Schenck lies with 15 other colleagues who were probably all considerably younger than himself.

How did Schenck, a native of Baltimore, get himself involved in the South African War of 1899-1902 and end up dying, as is likely, in the field hospital that was located at Molotwana? Self evidently, Schenck could not be given the standard ‘For King and Empire’ marker which served to identify the graves of his colleagues who also died in that field hospital. It is not known, however, how he ended up with a very distinctive,  ornate cast iron marker.

Regrettably this marker has been smashed and the upper half removed, presumably to be sold as scrap metal.

Some years ago, the National Museum told us in Mochudi that it was responsible for all graveyards in the country on the grounds, I suppose that all were regarded as historical monuments.

The idea did not sit well with Kgosi Linchwe partly because he could not visualise the Museum taking over responsibility for the ‘royal’ graveyard in Mochudi and partly because the St George’s Society was, at the time, offering to help upgrade the Molotwana graveyard, as it had previously done with the Village graveyard in Gaborone.

In the event, nothing was done by anybody because whilst the National Museum backed off, the St George’s Society felt that it was wiser to withdraw its offer.

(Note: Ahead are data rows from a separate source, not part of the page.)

(** * Patient risk scorer: a shallow embedding of [patient_risk_scorer.py]

    The development follows the layers of the program:
    - the values and built-in operations of Python that the scorer uses
      (strings, integers, binary64 floats, exceptions, [sorted]);
    - the vital-sign parsers and the three risk rules;
    - [calculate_risk_score] and [process_patients];
    - the retrying paginated fetcher, over an explicit request trace;
    - [submit_assessment] and [run]. *)

From Stdlib Require Import ZArith Ascii List Bool Lia Floats.
From Stdlib Require Import Sorted Permutation.
From stdpp Require Import gmap strings pretty list sorting.

Set Warnings "-inexact-float".
Local Open Scope Z_scope.

(** ** Python values and exceptions *)

(** A field of a fetched record is a JSON scalar: [null], an integer, a
    float or a string (the record shape of the service).  Floats are the
    kernel's binary64 numbers, which is what Python's [float] is. *)
Inductive pyvalue : Type :=
| PNone
| PInt (z : Z)
| PFloat (f : float)
| PStr (s : string).

Inductive exn : Type := ValueError | TypeError | OverflowError.

Inductive result (A : Type) : Type :=
| Ok (a : A)
| Raise (e : exn).
Arguments Ok {A} a.
Arguments Raise {A} e.

(** Sequencing stops at the first exception: [x ← r; k] runs [k] on the
    value of [r], or propagates what [r] raised. *)
Global Instance result_bind : MBind result := fun A B k r =>
  match r with
  | Ok a => k a
  | Raise e => Raise e
  end.
Global Instance result_ret : MRet result := fun A a => Ok a.

(** [try: r  except (ValueError, TypeError): h] *)
Definition except_value_type {A} (r : result A) (h : result A) : result A :=
  match r with
  | Raise ValueError | Raise TypeError => h
  | _ => r
  end.

(** ** Strings

    [str] is modelled on ASCII text: a byte above 127 is a character that is
    neither white space nor a digit and has no other case. *)

Definition ascii_code (c : ascii) : Z := Z.of_N (N_of_ascii c).

(** [c.isspace()]: tab, line feed, vertical tab, form feed, carriage
    return, the four separators 28-31 and the space. *)
Definition isspace (c : ascii) : bool :=
  let n := ascii_code c in
  ((9 <=? n) && (n <=? 13)) || ((28 <=? n) && (n <=? 32)).

(** The white space that [int] and [float] skip around a literal: the same
    without the separators 28-31. *)
Definition literal_space (c : ascii) : bool :=
  let n := ascii_code c in
  ((9 <=? n) && (n <=? 13)) || (n =? 32).

Definition is_digit (c : ascii) : bool :=
  let n := ascii_code c in (48 <=? n) && (n <=? 57).

Definition digit_val (c : ascii) : Z := ascii_code c - 48.

Definition upper_char (c : ascii) : ascii :=
  let n := ascii_code c in
  if (97 <=? n) && (n <=? 122) then ascii_of_N (Z.to_N (n - 32)) else c.

Fixpoint upper (s : string) : string :=
  match s with
  | EmptyString => EmptyString
  | String c s' => String (upper_char c) (upper s')
  end.

Fixpoint lstrip (sp : ascii -> bool) (s : string) : string :=
  match s with
  | EmptyString => EmptyString
  | String c s' => if sp c then lstrip sp s' else s
  end.

Fixpoint rstrip (sp : ascii -> bool) (s : string) : string :=
  match s with
  | EmptyString => EmptyString
  | String c s' =>
      match rstrip sp s' with
      | EmptyString => if sp c then EmptyString else String c EmptyString
      | r => String c r
      end
  end.

(** [s.strip()] *)
Definition strip (s : string) : string := rstrip isspace (lstrip isspace s).

Definition literal_strip (s : string) : string :=
  rstrip literal_space (lstrip literal_space s).

(** [c in s] for a one-character [c]. *)
Fixpoint contains (c : ascii) (s : string) : bool :=
  match s with
  | EmptyString => false
  | String d s' => Ascii.eqb c d || contains c s'
  end.

(** [s.split(c)] for a one-character separator. *)
Fixpoint split (c : ascii) (s : string) : list string :=
  match s with
  | EmptyString => [EmptyString]
  | String d s' =>
      if Ascii.eqb c d then EmptyString :: split c s'
      else match split c s' with
           | p :: ps => String d p :: ps
           | [] => [String d EmptyString]
           end
  end.

(** [s.isdigit()] *)
Fixpoint all_digits (s : string) : bool :=
  match s with
  | EmptyString => true
  | String c s' => is_digit c && all_digits s'
  end.

Definition isdigit (s : string) : bool :=
  match s with
  | EmptyString => false
  | _ => all_digits s
  end.

(** [x in [s1, s2, ...]] for strings *)
Definition str_in (s : string) (l : list string) : bool :=
  existsb (String.eqb s) l.

(** ** Integers from and to text *)

(** The digits of an integer literal: [digit (["_"] digit)*].  [prev] tells
    whether the character before was a digit; an underscore is accepted only
    between two digits. *)
Fixpoint int_digits (s : string) (acc : Z) (prev : bool) : option Z :=
  match s with
  | EmptyString => if prev then Some acc else None
  | String c s' =>
      if is_digit c then int_digits s' (10 * acc + digit_val c) true
      else if Ascii.eqb c "_" && prev then int_digits s' acc false
      else None
  end.

(** The interpreter's default limit on the number of digits that [int]
    reads from a text and that [str] writes for an integer
    ([sys.get_int_max_str_digits()]); beyond it both raise [ValueError]. *)
Definition int_max_str_digits : nat := 4300.
Arguments int_max_str_digits : simpl never.

(** The number of digits of a text; the sign, the underscores and the white
    space of a literal do not count towards the limit, leading zeros do. *)
Fixpoint count_digits (s : string) : nat :=
  match s with
  | EmptyString => 0
  | String c s' => (if is_digit c then 1 else 0) + count_digits s'
  end.

(** [int(s)] in base ten; [None] stands for [ValueError], which is raised
    for a text that is not a literal and for a literal of more digits than
    the limit. *)
Definition int_of_string (s : string) : option Z :=
  let literal := literal_strip s in
  if (int_max_str_digits <? count_digits literal)%nat then None
  else
    match literal with
    | EmptyString => None
    | String c r =>
        if Ascii.eqb c "+" then int_digits r 0 false
        else if Ascii.eqb c "-" then Z.opp <$> int_digits r 0 false
        else int_digits (String c r) 0 false
    end.

(** The text of [str(z)]. *)
Definition str_of_int (z : Z) : string := pretty z.

(** ** Floats: conversions from and to integers *)

(** The binary64 number nearest to [m * 2^e] (ties to even); infinite when
    the value is beyond the largest finite float. *)
Definition float_of_dyadic (m e : Z) : float :=
  SF2Prim (binary_normalize prec emax m e false).

Definition is_inf (f : float) : bool :=
  match Prim2SF f with
  | S754_infinity _ => true
  | _ => false
  end.

(** [float(z)]: correctly rounded, and [OverflowError] when [z] is too
    large to be a finite float. *)
Definition float_of_int (z : Z) : result float :=
  let f := float_of_dyadic z 0 in
  if is_inf f then Raise OverflowError else Ok f.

I now understand, however, that the National Museum’s was only a one off diplomatic retreat and that it very much maintains that it and it alone – not VDCs, not District or Town Councils, not headmen and not Dikgosi - is responsible for all graveyards in the country.

Personally I cannot see how this claim can have any real meaning.  Even in the Village graveyard in Gaborone there is a fallen grave stone which it is failing to re-position and at least one other which will soon be totally illegible.

It had no capability to protect Schenck’s grave from that scrap metal thief so how can it claim to have meaningful responsibility for the many ‘historic’ graves at  somewhere like Fort Matlapula near Bobonong where it would never even know if anybody had even dug up the lot!

The only solution is for the National Museum to establish working partnerships with those local authorities who are positioned to meet this particular problem and need. But when will it start doing so?